Embryofetal studies were conducted in pregnant rats administered brimonidine tartrate by daily oral gavage on gestation days 6 to 15, to target the period of organogenesis. The NOAEL for developmental toxicity was 2.5 mg/kg/day (approximately 750-fold the RHOD based on AUC). No treatment-related malformations were observed in rats. The LOAEL for maternal toxicity was 2.5 mg/kg/day, based on signs of sedation and fatigue. The maternal NOAEL was 1 mg/kg/day (180-fold the RHOD based on AUC).

After pregnant rats received a single oral dose of 14C-brimonidine tartrate, brimonidine and metabolites crossed the placenta and were detectable in fetal blood and organs.

8.2 Lactation

Risk Summary

It is not known whether brimonidine tartrate is excreted in human milk. In animal studies, brimonidine has been shown to cross the blood-brain barrier and is excreted into breast milk after oral administration to lactating rats (see Data). Because of the potential for serious adverse reactions, including central nervous system depression and apnea, from brimonidine tartrate ophthalmic solution, 0.15% in nursing infants, brimonidine tartrate ophthalmic solution, 0.15% is not recommended for use during lactation.

Data

Animal Data

After a single oral dose of 14C-labeled brimonidine tartrate to lactating rats, brimonidine and metabolites were detected in milk. After male and female rats received a single oral dose of 14C-brimonidine tartrate, brimonidine crossed the blood:brain barrier. Radiolabel was detected in the cerebellum, cerebrum, and spinal cord.

11 Description

Brimonidine tartrate ophthalmic solution, 0.15% (1.5 mg brimonidine tartrate per mL equivalent to 1.0 mg brimonidine free base per mL) is a relatively selective alpha-2-adrenergic agonist for topical ophthalmic use. The chemical name of brimonidine tartrate is 5-bromo-6-(2-imidazolidinylideneamino) quinoxaline L-tartrate. It is a white to off-white,

pale yellow to yellow powder. It has a molecular weight of 442.24 as the tartrate salt, and is both soluble in water (1.5 mg/mL) and in the product vehicle (3.0 mg/mL) at pH 7.2. The structural formula is:

Formula: C11H10BrN5 • C4H6O6

CAS Number: 59803-98-4

In solution, brimonidine tartrate ophthalmic solution, 0.15% has a clear, pale yellow to greenish yellow color. It has an osmolality of 250 - 350 mOsmol/kg and a pH of 6.6 to 7.4.

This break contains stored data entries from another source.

Definition command_id_parse (c : bt_ancs_client) (data : list Z) (index : Z) : res pstep :=
  let* b := rd data index in
  let c := on_parse (set_p_command_id b) c in
  if b =? BT_ANCS_COMMAND_ID_GET_NOTIF_ATTRIBUTES then
    let c := on_response (set_r_command_id BT_ANCS_COMMAND_ID_GET_NOTIF_ATTRIBUTES) c in
    let c := on_parse (set_attr_list (Some NotifList)) c in
    let c := on_parse (set_attr_count BT_ANCS_NOTIF_ATTR_COUNT) c in
    Ok (c, BT_ANCS_PARSE_STATE_NOTIF_UID, index + 1)
  else if b =? BT_ANCS_COMMAND_ID_GET_APP_ATTRIBUTES then
    let c := on_response (set_r_command_id BT_ANCS_COMMAND_ID_GET_APP_ATTRIBUTES) c in
    let c := on_parse (set_attr_list (Some AppList)) c in
    let c := on_parse (set_attr_count BT_ANCS_APP_ATTR_COUNT) c in
    let c := on_parse (set_current_app_id_index 0) c in
    Ok (c, BT_ANCS_PARSE_STATE_APP_ID, index + 1)
  else Ok (c, BT_ANCS_PARSE_STATE_DONE, index + 1).

Definition notif_uid_parse (c : bt_ancs_client) (data : list Z) (index : Z) : res pstep :=
  let* bs := rd_block data index 4 in
  Ok (on_response (set_notif_uid (sys_get_le32 bs)) c, BT_ANCS_PARSE_STATE_ATTR_ID, index + 4).

Definition app_id_parse (c : bt_ancs_client) (data : list Z) (index : Z) : res pstep :=
  let i := current_app_id_index (parse_info c) in
  if zlen (app_id (attr_response c)) <=? i then Ok (c, BT_ANCS_PARSE_STATE_DONE, index) else
  let* b := rd data index in
  let* a := wr (app_id (attr_response c)) i b in
  let c := on_response (set_app_id a) c in
  if negb (b =? 0) then Ok (on_parse (set_current_app_id_index (u32 (i + 1))) c, BT_ANCS_PARSE_STATE_APP_ID, index + 1)
  else Ok (c, BT_ANCS_PARSE_STATE_ATTR_ID, index + 1).

Definition attr_id_parse (c : bt_ancs_client) (data : list Z) (index : Z) : res pstep :=
  let* b := rd data index in
  let c := on_response (set_attr_id b) c in
  if attr_count (parse_info c) <=? b then Ok (c, BT_ANCS_PARSE_STATE_DONE, index + 1) else
  let* e := cur_entry c in
  let c := on_response (set_attr_data (l_attr_data e)) c in
  if all_req_attrs_parsed c then Ok (c, BT_ANCS_PARSE_STATE_DONE, index + 1) else
  let* requested := attr_is_requested c in
  let c := if requested : bool
           then on_parse (set_expected_number_of_attrs (u32 (expected_number_of_attrs (parse_info c) - 1))) c else c in
  Ok (c, BT_ANCS_PARSE_STATE_ATTR_LEN1, index + 1).

Definition attr_len1_parse (c : bt_ancs_client) (data : list Z) (index : Z) : res pstep :=
  let* b := rd data index in
  Ok (on_response (set_attr_len b) c, BT_ANCS_PARSE_STATE_ATTR_LEN2, index + 1).

(** The end of an attribute. *)
Definition attr_end (c : bt_ancs_client) (index : Z) : res pstep :=
  let* requested := attr_is_requested c in
  let c := if requested : bool then bt_ancs_do_ds_notif_cb c else c in
  Ok (c, if all_req_attrs_parsed c then BT_ANCS_PARSE_STATE_DONE else BT_ANCS_PARSE_STATE_ATTR_ID, index).

Definition attr_len2_parse (c : bt_ancs_client) (data : list Z) (index : Z) : res pstep :=
  let* b := rd data index in
  let c := on_response (set_attr_len (u16 (Z.lor (attr_len (attr_response c)) (Z.shiftl b 8)))) c in
  let c := on_parse (set_current_attr_index 0) c in
  if negb (attr_len (attr_response c) =? 0) then
    let* e := cur_entry c in
    if (l_attr_len e =? 0) || bool_decide (l_attr_data e = None) then Ok (c, BT_ANCS_PARSE_STATE_ATTR_SKIP, index + 1)
    else Ok (c, BT_ANCS_PARSE_STATE_ATTR_DATA, index + 1)
  else attr_end c (index + 1).

(** The part of the function for data that follows the copying. *)
Definition attr_data_next (c : bt_ancs_client) (e : bt_ancs_attr_list) (index : Z) : res pstep :=
  let len := attr_len (attr_response c) in
  let i := current_attr_index (parse_info c) in
  if (i =? len) || (i =? l_attr_len e - 1) then
    let* requested := attr_is_requested c in
    let* c := if requested : bool then buf_wr c (attr_data (attr_response c)) i 0 else Ok c in
    if i <? len then Ok (c, BT_ANCS_PARSE_STATE_ATTR_SKIP, index) else attr_end c index
  else Ok (c, BT_ANCS_PARSE_STATE_ATTR_DATA, index).
Lemma skip_parsed f c0 e id v : ds_notif_cb c0 = Some f -> bytes v -> zlen v < 65536 ->
  forall n c k, client_ok c -> parse_state (parse_info c) = BT_ANCS_PARSE_STATE_ATTR_SKIP -> within c0 c e id v k ->
  0 <= k < zlen v -> zlen v - k = Z.of_nat n -> (get e = true -> holds_value e v (buffer_of c e)) ->
  exists c', bt_ancs_parse_get_attrs_response c (drop (Z.to_nat k) v) = Ok c' /\ attr_parsed f c0 c' e id v.
Proof.
  intros Hf Hv Hlv. induction n as [|n IH]; intros c k Hok Hs Hw Hk Hn Hbuf; [lia|].
  destruct (drop_next v k Hk) as (x & Hx & ->). assert (Hbx : byte x) by (by eapply Forall_lookup_1 in Hx).
  assert (Hbr : bytes (x :: drop (Z.to_nat (k + 1)) v)) by (apply Forall_cons; split; [done|by apply Forall_drop]).
  assert (Hl : later_state (parse_state (parse_info c)) = true) by (by rewrite Hs).
  set (c1 := on_parse (set_current_attr_index (k + 1)) c).
  assert (Hw1 : within c0 c1 e id v (k + 1)) by (apply (within_step c0 c c1 e id v k Hw); done).
  assert (Er : parse_round c [x] 0 = if k + 1 =? zlen v then attr_end c1 1 else Ok (c1, BT_ANCS_PARSE_STATE_ATTR_SKIP, 1)).
  { unfold parse_round. rewrite Hs. unfold attr_skip. rewrite (wi_index _ _ _ _ _ _ Hw), (wi_len _ _ _ _ _ _ Hw).
    destruct (Z.ltb_spec k (zlen v)); [|lia]. rewrite u16_small by lia. fold c1. change (current_attr_index (parse_info c1)) with (k + 1). done. }
  destruct (Z.eqb_spec (k + 1) (zlen v)) as [Ek|Ek].
  - destruct (attr_end_parsed f c0 c1 e id v 1) as (c2 & st & E & Hap); [by rewrite <- Ek|done|intros; by apply Hbuf|].
    rewrite E in Er. apply octet_parsed in Er. exists (on_parse (set_parse_state st) c2). split; [|done].
    rewrite (parse_cons _ _ _ _ Hok Hl Hbr Er). rewrite drop_ge by lia. apply parse_nil.
  - apply octet_parsed in Er. rewrite (parse_cons _ _ _ _ Hok Hl Hbr Er). apply IH; [by eapply client_ok_octet|done| |lia|lia|done].
    by apply within_state.
Qed.

(** The next octet of the value behind the part of it that is in the buffer. *)
Lemma value_extended (v rest : list Z) k x :
  0 <= k < zlen v -> v !! Z.to_nat k = Some x -> rest <> [] ->
  <[Z.to_nat k := x]> (take (Z.to_nat k) v ++ rest) = take (Z.to_nat (k + 1)) v ++ drop 1 rest.
Proof.
  intros Hk Hx Hr. rewrite insert_append by (done || rewrite length_take; lia).
  replace (Z.to_nat (k + 1)) with (S (Z.to_nat k)) by lia. by rewrite (take_S_r v _ x).
Qed.

(** One octet of the value in its place. *)
Lemma data_octet c e x k b j :
  at_attr c e -> get e = true -> l_attr_data e = Some j -> bufs c !! j = Some b -> l_attr_len e <= zlen b ->
  parse_state (parse_info c) = BT_ANCS_PARSE_STATE_ATTR_DATA -> current_attr_index (parse_info c) = k ->
  0 <= k < attr_len (attr_response c) -> k < l_attr_len e - 1 -> attr_len (attr_response c) < 65536 ->
  let c2 := on_parse (set_current_attr_index (k + 1)) (with_buf j (<[Z.to_nat k := x]> b) c) in
  let c3 := with_buf j (<[Z.to_nat (k + 1) := 0]> (<[Z.to_nat k := x]> b)) c2 in
  parse_round c [x] 0 =
    if k + 1 =? attr_len (attr_response c) then attr_end c3 1
    else if k + 1 =? l_attr_len e - 1 then Ok (c3, BT_ANCS_PARSE_STATE_ATTR_SKIP, 1)
    else Ok (c2, BT_ANCS_PARSE_STATE_ATTR_DATA, 1).
Proof.
  intros (Hl & He & Hd) Hg Hj Hb Hlb Hs Hidx Hk HkL Hlen c2 c3. unfold parse_round. rewrite Hs. unfold attr_data_parse. rewrite He.
  cbn [mbind res_bind]. rewrite Hidx. destruct (Z.ltb_spec k (l_attr_len e)); [|lia].
  destruct (Z.ltb_spec k (attr_len (attr_response c))); [|lia]. cbn [andb]. change (rd [x] 0) with (Ok x). cbn [mbind res_bind].
  rewrite (buf_wr_ok c _ _ b j) by (congruence || lia). cbn [mbind res_bind].
  change (current_attr_index (parse_info (with_buf j _ c))) with (current_attr_index (parse_info c)). rewrite Hidx, u16_small by lia.
  fold c2. unfold attr_data_next. change (current_attr_index (parse_info c2)) with (k + 1).
  change (attr_len (attr_response c2)) with (attr_len (attr_response c)).
  assert (Ew : buf_wr c2 (attr_data (attr_response c2)) (k + 1) 0 = Ok c3).
  { apply buf_wr_ok; [|cbn; apply list_lookup_insert_eq; by eapply lookup_lt_Some|rewrite length_insert; lia]. cbn. congruence. }
  unfold attr_is_requested. change (cur_entry c2) with (cur_entry c). rewrite He. cbn [mbind res_bind]. rewrite Hg, Ew. cbn [mbind res_bind].
  destruct (Z.eqb_spec (k + 1) (attr_len (attr_response c))) as [Ek|Ek]; cbn [orb].
  - destruct (Z.ltb_spec (k + 1) (attr_len (attr_response c))); [lia|done].
  - destruct (Z.eqb_spec (k + 1) (l_attr_len e - 1)); [|done]. destruct (Z.ltb_spec (k + 1) (attr_len (attr_response c))); [done|lia].
Qed.

Lemma data_parsed f c0 e id v : ds_notif_cb c0 = Some f -> bytes v -> zlen v < 65536 -> get e = true ->
  forall n c k, client_ok c -> parse_state (parse_info c) = BT_ANCS_PARSE_STATE_ATTR_DATA -> within c0 c e id v k ->
  0 <= k < zlen v -> k < l_attr_len e - 1 -> zlen v - k = Z.of_nat n -> (exists rest, buffer_of c e = take (Z.to_nat k) v ++ rest) ->
  exists c', bt_ancs_parse_get_attrs_response c (drop (Z.to_nat k) v) = Ok c' /\ attr_parsed f c0 c' e id v.
Proof.
  intros Hf Hv Hlv Hg. induction n as [|n IH]; intros c k Hok Hs Hw Hk HkL Hn [rest Hrest]; [lia|].
  destruct (drop_next v k Hk) as (x & Hx & ->). assert (Hbx : byte x) by (by eapply Forall_lookup_1 in Hx).
  assert (Hbr : bytes (x :: drop (Z.to_nat (k + 1)) v)) by (apply Forall_cons; split; [done|by apply Forall_drop]).
  assert (Hl : later_state (parse_state (parse_info c)) = true) by (by rewrite Hs).
  pose proof (wi_at _ _ _ _ _ _ Hw) as Hat. pose proof Hat as (_ & He & _). destruct Hok as [Hb Hst].
  pose proof (cur_entry_ok c e Hb He) as Heo. unfold entry_ok in Heo. rewrite Hg in Heo. destruct Heo as (Hr & j & b & Hj & Hjb & Hlb).
  unfold buffer_of in Hrest. rewrite Hj, Hjb in Hrest. change (b = take (Z.to_nat k) v ++ rest) in Hrest.
  pose proof (data_octet c e x k b j Hat Hg Hj Hjb Hlb Hs (wi_index _ _ _ _ _ _ Hw)) as Er. rewrite (wi_len _ _ _ _ _ _ Hw) in Er.
  specialize (Er Hk HkL Hlv). cbv zeta in Er. set (c2 := on_parse _ _) in Er. set (c3 := with_buf _ _ c2) in Er.
  assert (Hrl : (2 <= length rest)%nat) by (rewrite Hrest, length_app, length_take in Hlb; lia).
  destruct rest as [|y0 [|y1 rest]]; [cbn in Hrl; lia..|].
  assert (E1 : <[Z.to_nat k := x]> b = take (Z.to_nat (k + 1)) v ++ y1 :: rest) by (rewrite Hrest; by apply value_extended).
  assert (E2 : <[Z.to_nat (k + 1) := 0]> (<[Z.to_nat k := x]> b) = take (Z.to_nat (k + 1)) v ++ 0 :: rest)
    by (rewrite E1, insert_append by (done || rewrite length_take; lia); by rewrite <- app_assoc).
  assert (Hw2 : within c0 c2 e id v (k + 1)) by (apply (within_step c0 c c2 e id v k Hw); done).
  assert (Hw3 : within c0 c3 e id v (k + 1)) by (apply (within_step c0 c2 c3 e id v (k + 1) Hw2); done).
  assert (Hjl : (j < length (bufs c))%nat) by (by eapply lookup_lt_Some).
  assert (Hb2 : buffer_of c2 e = take (Z.to_nat (k + 1)) v ++ y1 :: rest)
    by (unfold buffer_of; rewrite Hj; cbn; by rewrite list_lookup_insert_eq).
  assert (Hb3 : buffer_of c3 e = take (Z.to_nat (k + 1)) v ++ 0 :: rest)
    by (unfold buffer_of; rewrite Hj; cbn; by rewrite list_lookup_insert_eq by (by rewrite length_insert)).
  clearbody c2 c3.
  destruct (Z.eqb_spec (k + 1) (zlen v)) as [Ek|Ek].
  - destruct (attr_end_parsed f c0 c3 e id v 1) as (c4 & st & E & Hap); [by rewrite <- Ek|done| |].
    { intros _ _. exists rest. rewrite Hb3. f_equal. by rewrite !take_ge by lia. }
    rewrite E in Er. apply octet_parsed in Er. exists (on_parse (set_parse_state st) c4). split; [|done].
    rewrite (parse_cons _ _ _ _ (conj Hb Hst) Hl Hbr Er). rewrite drop_ge by lia. apply parse_nil.
  - destruct (Z.eqb_spec (k + 1) (l_attr_len e - 1)) as [EL|EL]; apply octet_parsed in Er;
      rewrite (parse_cons _ _ _ _ (conj Hb Hst) Hl Hbr Er).
    + apply (skip_parsed f c0 e id v Hf Hv Hlv n); [by eapply client_ok_octet|done| |lia|lia|].
      * by apply within_state.
      * intros _. exists rest. rewrite <- EL. exact Hb3.
    + apply IH; [by eapply client_ok_octet|done| |lia|lia|lia|eexists; exact Hb2].
      by apply within_state.
Qed.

Contains: Active ingredient: brimonidine tartrate 1.5 mg/mL (1.5 mg/mL), Preservative: Polyquad (polyquaternium-1) 0.001% (0.01 mg/mL), Inactives: boric acid, calcium chloride, magnesium chloride, mannitol, potassium chloride, povidone, purified water, sodium borate, sodium chloride, with hydrochloric acid and/or sodium hydroxide to adjust pH.

8.4 Pediatric Use

Brimonidine tartrate ophthalmic solution, 0.15% is contraindicated in pediatric patients younger than 2 years old [see Contraindications (4.1)]. During postmarketing surveillance, apnea, bradycardia, coma, hypotension, hypothermia, hypotonia, lethargy, pallor, respiratory depression, and somnolence have been reported in infants receiving brimonidine.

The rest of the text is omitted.